Great. Thanks very much.
Thank you. The next question comes from the line of Will Jones.
Good morning, guys. 3 for me as well, if I could please. The first was just around, I guess, outlets just reflecting on the decline in the numbers last year? How of, I think, 20 or so on an average basis, how would you split those? Do you think if you're broadly speaking between what was in control, I.
E. Was a function of either your higher sales rate through the year than you anticipated or maybe that, as you say, lack of land spend versus say, things like planning delays. Just trying to get a feel for to what extent you control the phase on that number this year? And I guess within that, how quickly do you think you get up to the million number? That you expect to average versus the 2 40 today?
The second area was just around margin. Obviously, pricing build costs are going to be 2 big inputs to that, which it's too early to call, but when you look at other moving parts, I guess, mix issues around the quality of land coming through year on year, London's impact or not? Just is there any of the kind of factors that you kind of have visibility on at this stage around March and you could help us with And then I guess the final one was just around the cash flow side of things. It's probably too early, but do you have any idea of what your cash land spend number for last year? And any idea on how that may move this year?
And the other stuff, I think we had the guidance on the extra from November, but provision payments, again, just anything you can help us with in terms of the cash moving parts as well?
Yes. I'll let Chris take a cash flow question in a second. On outlets, I would actually say, this has been true for years, but I've always felt uncomfortable when I see sort of, our peers kind of, complaining about planning and its impacts on, on outlets because if you don't understand the planning impacts on outlets, then you don't really know what the business is about if you see what I mean. So I'd always resist complaining about that. And actually, I'd say it will be completely unfair for me to complain about that this year.

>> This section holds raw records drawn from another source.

(** ** Notifying *)

Lemma update_one (i j : uuid) s (f : SliceRow -> SliceRow) (m : gmap uuid SliceRow) t :
  m !! i = Some s -> update_where (fun (k : uuid) _ => k =? i) f m !! j = Some t ->
  (j = i /\ t = f s) \/ (j <> i /\ m !! j = Some t).
Proof.
  intros Hi (u & Hu & ->)%lookup_update_Some. destruct (Z.eqb_spec j i) as [->|Hne]; [left|by right].
  split; [done|]. congruence.
Qed.

(** The notification and the slice, before the plan is looked at again. *)
Definition notified_slice (n : uuid) (x : reference) (now : datetime) : SliceRow -> SliceRow :=
  slice_notified n (ref_price x) (ref_type x) (ref_time x) (ref_retry x now) now.

Lemma notified_wf n x now s : ts_status s = "pending" -> slice_wf s -> slice_wf (notified_slice n x now s).
Proof.
  intros Hs [H1 H2 H3 H4 H5 H6]. rewrite Hs in *. destruct (H3 ltac:(done)) as (_ & Ha & Hf).
  unfold notified_slice. split; cbn; rewrite ?Hf, ?Ha; try done; [set_solver|]. unfold TWAP_PRICE_FOLLOWUP_MAX_ATTEMPTS.
  destruct (ref_price x); [done|]. intros _. split; [done|]. split; [lia|done].
Qed.

Lemma slice_noted_ok (i n : uuid) s x title body now t d : twap_slices d !! i = Some s -> ts_status s = "pending" ->
  notifications d !! n = None -> twap_ok d ->
  plans_ok (Some (ts_trade_intent_id s))
    (slice_set i (notified_slice n x now) (noted n (twap_note s "twap_slice" title body t) d)).
Proof.
  intros Hi Hs Hn [Hwf Hp Hf Hplan Hopen Hset]. pose proof (Hwf i s Hi) as Hw.
  assert (Hnone : ts_primary_notification_id s = None).
  { pose proof (wf_primary s Hw) as H. rewrite Hs in H. cbn in H. by destruct (ts_primary_notification_id s). }
  split; cbn.
  - intros j t' Ht. destruct (update_one i j s _ _ t' Hi Ht) as [[-> ->]|[_ Ht2]]; [by apply notified_wf|by eapply Hwf].
  - by eapply claims_take.
  - apply claims_other; [done|done|]. apply claims_update; [|done]. by intros j t' _ _.
  - intros j t' Ht. destruct (update_one i j s _ _ t' Hi Ht) as [[-> ->]|[_ Ht2]]; [exact (Hplan i s Hi)|by eapply Hplan].
  - intros k r Hr Ht Ho Hk. destruct (Hopen k r Hr Ht Ho ltac:(done)) as (j & t' & Hj & Hkj & Hpd).
    assert (j <> i) by congruence. exists j, t'. split; [|done]. cbn. rewrite lookup_update, Hj. cbn.
    by destruct (Z.eqb_spec j i).
  - intros k r Hr Hst (j & t' & Ht & Hk & Hpd). cbn in Ht. destruct (update_one i j s _ _ t' Hi Ht) as [[-> ->]|[_ Ht2]]; [done|].
    apply (Hset k r Hr Hst). by exists j, t'.
Qed.

Lemma slice_noted_evolves (i n : uuid) s x note now d : twap_slices d !! i = Some s -> ts_status s = "pending" -> slice_wf s ->
  twap_evolves d (slice_set i (notified_slice n x now) (noted n note d)).
Proof.
  intros Hi Hs Hw. split; [|apply rows_refl; apply _]. intros j t Ht. cbn. rewrite lookup_update, Ht. cbn.
  eexists. split; [reflexivity|]. destruct (Z.eqb_spec j i) as [->|]; [|done]. assert (t = s) as -> by congruence.
  destruct (wf_untouched s Hw) as (Hr & Ha & Hf); [by rewrite Hs|]. split; [done|]. split; [by rewrite Hs|]. cbn.
  rewrite Ha, Hf, Hs. done.
Qed.

(** ** Writes of the plans *)

Lemma update_plans_ok skip p f d :
  (forall (k : uuid) r, legacy_intents d !! k = Some r -> p k r = true -> LegacyRepo.is_twap (f r) = LegacyRepo.is_twap r /\
     (is_open (l_status (f r)) = true -> is_open (l_status r) = true) /\
     (settled_status (l_status (f r)) = true -> settled_status (l_status r) = true \/ ~ has_pending k d)) ->
  plans_ok skip d -> plans_ok skip (set_legacy_intents (update_where p f (legacy_intents d)) d).
Proof.
  intros Hf0 [Hwf Hp Hf Hplan Hopen Hset]. split; [done..| | |]; cbn.
  - intros i s Hs. destruct (Hplan i s Hs) as (r & Hr & Ht). rewrite lookup_update, Hr. cbn. eexists. split; [reflexivity|].
    destruct (p _ r) eqn:Hpr; [|done]. destruct (Hf0 _ r Hr Hpr) as (-> & _). done.
  - intros k r' (r & Hr & ->)%lookup_update_Some. destruct (p k r) eqn:Hpr; [|by apply Hopen].
    destruct (Hf0 k r Hr Hpr) as (Et & Eo & _). rewrite Et. intros Ht Ho. by apply (Hopen k r Hr Ht (Eo Ho)).
  - intros k r' (r & Hr & ->)%lookup_update_Some. destruct (p k r) eqn:Hpr; [|by apply Hset].
    destruct (Hf0 k r Hr Hpr) as (_ & _ & Es). intros Hs. destruct (Es Hs) as [H|H]; [by apply (Hset k r)|done].
Qed.
Lemma update_plans_evolves p f d :
  (forall (k : uuid) r, legacy_intents d !! k = Some r -> p k r = true -> plan_evolves r (f r)) ->
  twap_evolves d (set_legacy_intents (update_where p f (legacy_intents d)) d).
Proof.
  intros Hf. split; [apply rows_refl; apply _|]. intros k r Hr. cbn. rewrite lookup_update, Hr. cbn. eexists.
  split; [reflexivity|]. destruct (p k r) eqn:Hp; [by eapply Hf|done].
Qed.

Lemma pending_of_has k d : count_where (pending_of k) (twap_slices d) <> 0 <-> has_pending k d.
Proof.
  rewrite count_zero. unfold has_pending, pending_of. split.
  - intros Hn. destruct (select_where (pending_of k) (twap_slices d)) as [|[i s] l] eqn:Hsel.
    + destruct Hn. exact (proj1 (select_empty _ _) Hsel).
    + assert (Hin : (i, s) ∈ select_where (pending_of k) (twap_slices d)) by (rewrite Hsel; by left).
      apply elem_of_select in Hin as [Hs Hp]. unfold pending_of in Hp. b2p. by exists i, s.
  - intros (i & s & Hs & Hk & Hpd) Hn. pose proof (Hn i s Hs) as H. rewrite Hk, Hpd, Z.eqb_refl in H. discriminate H.
Qed.

Lemma unskip k d : (forall r, legacy_intents d !! k = Some r -> is_open (l_status r) = true -> has_pending k d) ->
  plans_ok (Some k) d -> twap_ok d.
Proof.
  intros Hk [Hwf Hp Hf Hplan Hopen Hset]. split; [done..| |done]. intros j r Hr Ht Ho _.
  destruct (decide (j = k)) as [->|Hne]; [by eapply Hk|]. apply (Hopen j r Hr Ht Ho). congruence.
Qed.

Lemma open_alt status : str_in status ["scheduled"; "active"] = is_open status.
Proof. unfold is_open, str_in. cbn. by destruct (status =? "scheduled")%string, (status =? "active")%string. Qed.

Lemma settled_ok k now d : plans_ok (Some k) d -> twap_ok (settled k now d).
Proof.
  intros Hok. unfold settled. destruct (legacy_intents d !! k) as [r|] eqn:Hr; [|apply (unskip k); [congruence|done]].
  rewrite open_alt. destruct ((count_where _ _ =? 0) && is_open (l_status r)) eqn:Hc.
  - apply andb_true_iff in Hc as [Hc _]. apply (unskip k).
    + cbn. intros r'. rewrite lookup_update, Hr. cbn. rewrite Z.eqb_refl. by intros [= <-].
    + apply update_plans_ok; [|done]. intros j r' Hj ->%Z.eqb_eq. split; [done|]. split; [done|]. intros _. right.
      rewrite <-pending_of_has. b2p. by rewrite Hc; intros [].
  - apply (unskip k); [|done]. intros r'. rewrite Hr. intros [= <-] Ho. rewrite Ho, andb_true_r in Hc.
    apply pending_of_has. by apply Z.eqb_neq.
Qed.
Lemma status_evolves st t now r : is_open (l_status r) = true -> st <> "scheduled" -> plan_evolves r (intent_status st t now r).
Proof. intros Ho Hst. split; [done|]. intros _. split; [done|]. split; [|done]. by rewrite Ho. Qed.

Lemma settled_evolves k now d : twap_evolves d (settled k now d).
Proof.
  unfold settled. destruct (legacy_intents d !! k) as [r|] eqn:Hr; [|done]. rewrite open_alt.
  destruct (_ && is_open _) eqn:Hc; [|done]. apply andb_true_iff in Hc as [_ Ho]. apply update_plans_evolves.
  intros j r' Hj ->%Z.eqb_eq. assert (r' = r) as -> by congruence. by apply status_evolves.
Qed.

(** Notifying a pending slice, the plan included. *)
Lemma due_moves now (i n : uuid) s r x title body t d : twap_slices d !! i = Some s -> ts_status s = "pending" ->
  legacy_intents d !! ts_trade_intent_id s = Some r -> notifications d !! n = None -> twap_ok d ->
  moves d (due_done now i (ts_trade_intent_id s) r x n (twap_note s "twap_slice" title body t) d).
Proof.
  intros Hi Hs Hr Hn Hok. set (k := ts_trade_intent_id s) in *. unfold due_done. cbn zeta.
  change (slice_notified n (ref_price x) (ref_type x) (ref_time x) (ref_retry x now) now) with (notified_slice n x now).
  set (note := twap_note s "twap_slice" title body t). set (d1 := slice_set i (notified_slice n x now) (noted n note d)).
  pose proof (slice_noted_ok i n s x title body now t d Hi Hs Hn Hok) as H1. fold note d1 k in H1.
  assert (E1 : twap_evolves d d1).
  { apply (slice_noted_evolves i n s); [done..|]. by apply (slices_wf _ _ Hok i). }
  destruct (String.eqb_spec (l_status r) "scheduled") as [Hsch|_]; (split; [intros _; apply settled_ok|]).
  - apply update_plans_ok; [|done]. intros j r' Hj ->%Z.eqb_eq. cbn in Hj. assert (r' = r) as -> by congruence.
    split; [done|]. rewrite Hsch. by split.
  - etransitivity; [exact E1|]. etransitivity; [|apply settled_evolves]. apply update_plans_evolves.
    intros j r' Hj ->%Z.eqb_eq. cbn in Hj. assert (r' = r) as -> by congruence. apply status_evolves; [by rewrite Hsch|done].
  - done.
  - etransitivity; [exact E1|]. apply settled_evolves.
Qed.

(** The two outcomes of a follow-up. *)
Lemma followup_none_moves now (i : uuid) s d : twap_slices d !! i = Some s -> ts_price_followup_required s = true ->
  twap_ok d -> moves d (followup_none now i s d).
Proof.
  intros Hi Hr Hok. apply update_slices_moves; [done|]. intros j t Hj ->%Z.eqb_eq. assert (t = s) as -> by congruence.
  split; [by apply retry_step|done].
Qed.

Lemma followed_up_wf n now s : ts_price_followup_required s = true -> slice_wf s ->
  slice_wf (slice_followed_up (ts_price_followup_attempts s + 1) n now s).
Proof.
  intros Hr [H1 H2 H3 H4 H5 H6]. destruct (H4 Hr) as (Hn & Ha & Hp). unfold TWAP_PRICE_FOLLOWUP_MAX_ATTEMPTS in *.
  split; cbn; unfold TWAP_PRICE_FOLLOWUP_MAX_ATTEMPTS; [done|done| |done|lia|done].
  intros Hne. destruct (H3 Hne) as (Hf & _). congruence.
Qed.

Lemma followup_done_moves now (i n : uuid) s title body t d : twap_slices d !! i = Some s ->
  ts_price_followup_required s = true -> notifications d !! n = None -> twap_ok d ->
  moves d (followup_done now i s n (twap_note s "twap_price_followup" title body t) d).
Proof.
  intros Hi Hr Hn Hok. pose proof Hok as [Hwf Hp Hf Hplan Hopen Hset]. pose proof (Hwf i s Hi) as Hw.
  destruct (wf_required s Hw Hr) as (Hnone & Ha & Hprice).
  assert (Hst : ts_status s <> "pending").
  { intros E. destruct (wf_untouched s Hw) as (H & _); [by rewrite E|]. congruence. }
  set (f := slice_followed_up (ts_price_followup_attempts s + 1) n now). split; [intros _; split; cbn; fold f|].
  - intros j t' Ht. destruct (update_one i j s _ _ t' Hi Ht) as [[-> ->]|[_ Ht2]]; [by apply followed_up_wf|by eapply Hwf].
  - apply claims_other; [done|done|]. apply claims_update; [|done]. by intros j t' _ _.
  - by eapply claims_take.
  - intros j t' Ht. destruct (update_one i j s _ _ t' Hi Ht) as [[-> ->]|[_ Ht2]]; [exact (Hplan i s Hi)|by eapply Hplan].
  - intros k r Hk Ht Ho Hskip. destruct (Hopen k r Hk Ht Ho Hskip) as (j & t' & Hj & Hkj & Hpd). assert (j <> i) by congruence.
    exists j, t'. split; [|done]. cbn. rewrite lookup_update, Hj. cbn. by destruct (Z.eqb_spec j i).
  - intros k r Hk Hset' (j & t' & Ht & Hkj & Hpd). cbn in Ht. fold f in Ht.
    destruct (update_one i j s _ _ t' Hi Ht) as [[-> ->]|[_ Ht2]]; [done|]. apply (Hset k r Hk Hset'). by exists j, t'.
  - split; [|apply rows_refl; apply _]. intros j t' Ht. cbn. fold f. rewrite lookup_update, Ht. cbn. eexists. split; [reflexivity|].
    destruct (Z.eqb_spec j i) as [->|]; [|done]. assert (t' = s) as -> by congruence. split; [done|]. split; [done|].
    cbn. split; [lia|]. split; [by rewrite Hnone|done].
Qed.

(** ** Closing plans together with their slices *)

Definition closing (p : uuid -> LegacyRow -> bool) (q : uuid -> SliceRow -> bool) (f : LegacyRow -> LegacyRow)
    (now : datetime) (d : db) : db :=
  set_twap_slices (update_where q (slice_cancel now) (twap_slices d))
    (set_legacy_intents (update_where p f (legacy_intents d)) d).

Section Closing.
  Context (p : uuid -> LegacyRow -> bool) (q : uuid -> SliceRow -> bool) (f : LegacyRow -> LegacyRow) (now : datetime) (d : db).
  Context (Hrow : forall (k : uuid) r, legacy_intents d !! k = Some r -> p k r = true -> is_open (l_status r) = true).
  Context (Hf : forall r, LegacyRepo.is_twap (f r) = LegacyRepo.is_twap r /\ is_open (l_status (f r)) = false /\
                  (is_open (l_status r) = true -> plan_evolves r (f r))).
  Context (Hslice : forall (i : uuid) s, twap_slices d !! i = Some s -> q i s = true <->
             ts_status s = "pending" /\ exists r, legacy_intents d !! ts_trade_intent_id s = Some r /\ p (ts_trade_intent_id s) r = true).
  Context (Hok : twap_ok d).

Lemma closing_slices (i : uuid) s : twap_slices (closing p q f now d) !! i = Some s ->
  exists t, twap_slices d !! i = Some t /\ ts_trade_intent_id s = ts_trade_intent_id t /\
    ((q i t = true /\ s = slice_cancel now t) \/ (q i t = false /\ s = t)).
Proof.
  cbn. intros (t & Ht & ->)%lookup_update_Some. exists t. split; [done|]. destruct (q i t); [split; [done|by left]|].
  split; [done|by right].
Qed.

Lemma closing_pending k : has_pending k (closing p q f now d) -> has_pending k d /\
  forall r, legacy_intents d !! k = Some r -> p k r = false.
Proof.
  intros (i & s & Hs & Hk & Hpd). destruct (closing_slices i s Hs) as (t & Ht & Ei & [[_ ->]|[Hq ->]]); [done|].
  split; [by exists i, t|]. intros r Hr. destruct (p k r) eqn:Hp; [|done]. exfalso.
  apply not_true_iff_false in Hq. apply Hq, Hslice; [done|]. split; [done|]. exists r. by rewrite Hk.
Qed.

Lemma closing_ok : twap_ok (closing p q f now d).
Proof.
  pose proof Hok as [Hwf Hp Hfo Hplan Hopen Hset].
  assert (Hpd : forall i s, twap_slices d !! i = Some s -> q i s = true -> ts_status s = "pending") by (intros i s Hs Hq; by apply (Hslice i s Hs)).
  split.
  - intros i s Hs. destruct (closing_slices i s Hs) as (t & Ht & _ & [[Hq ->]|[_ ->]]); [|by eapply Hwf].
    apply cancel_wf; [by eapply Hpd|by eapply Hwf].
  - apply claims_update; [|done]. by intros i s _ _.
  - apply claims_update; [|done]. by intros i s _ _.
  - intros i s Hs. destruct (closing_slices i s Hs) as (t & Ht & -> & _). destruct (Hplan i t Ht) as (r & Hr & Htw).
    cbn. rewrite lookup_update, Hr. cbn. eexists. split; [reflexivity|]. destruct (p _ r); [|done]. by rewrite (proj1 (Hf r)).
  - cbn -[is_open settled_status]. intros k r' (r & Hr & ->)%lookup_update_Some. destruct (p k r) eqn:Hpk.
    + intros _ Ho. destruct (Hf r) as (_ & Hno & _). exfalso. congruence.
    + intros Htw Ho Hk. destruct (Hopen k r Hr Htw Ho Hk) as (i & s & Hs & Hks & Hps). exists i, s. split; [|done].
      cbn. rewrite lookup_update, Hs. cbn. destruct (q i s) eqn:Hq; [|done]. exfalso.
      apply (Hslice i s Hs) in Hq as (_ & r' & Hr' & Hpr'). rewrite Hks in Hr', Hpr'. congruence.
  - cbn -[is_open settled_status]. intros k r' (r & Hr & ->)%lookup_update_Some Hs Hpend. destruct (closing_pending k Hpend) as [Hpend' Hno].
    rewrite (Hno r Hr) in Hs. by apply (Hset k r Hr Hs).
Qed.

Plan process remains hard. We have delays that we didn't expect, but actually we're forecasting them very well. So our out of the opening timings, are very much in line with what we expect probably and we tracked it more closely during 2019. So it is more to do with things that are in our control. And actually it's more to do with, I think, land purchase and large sites versus small sites.
Than it is to do with sales rates and closing outlets more quickly. If we were taking bulk sales to close out outlets, sacrificing price, but not then having the choice in the marketplace of having that out. I think that would be a strategy. Those book sales are on large sites where we have not percent yet. So we're not closing that outlet because of those sales.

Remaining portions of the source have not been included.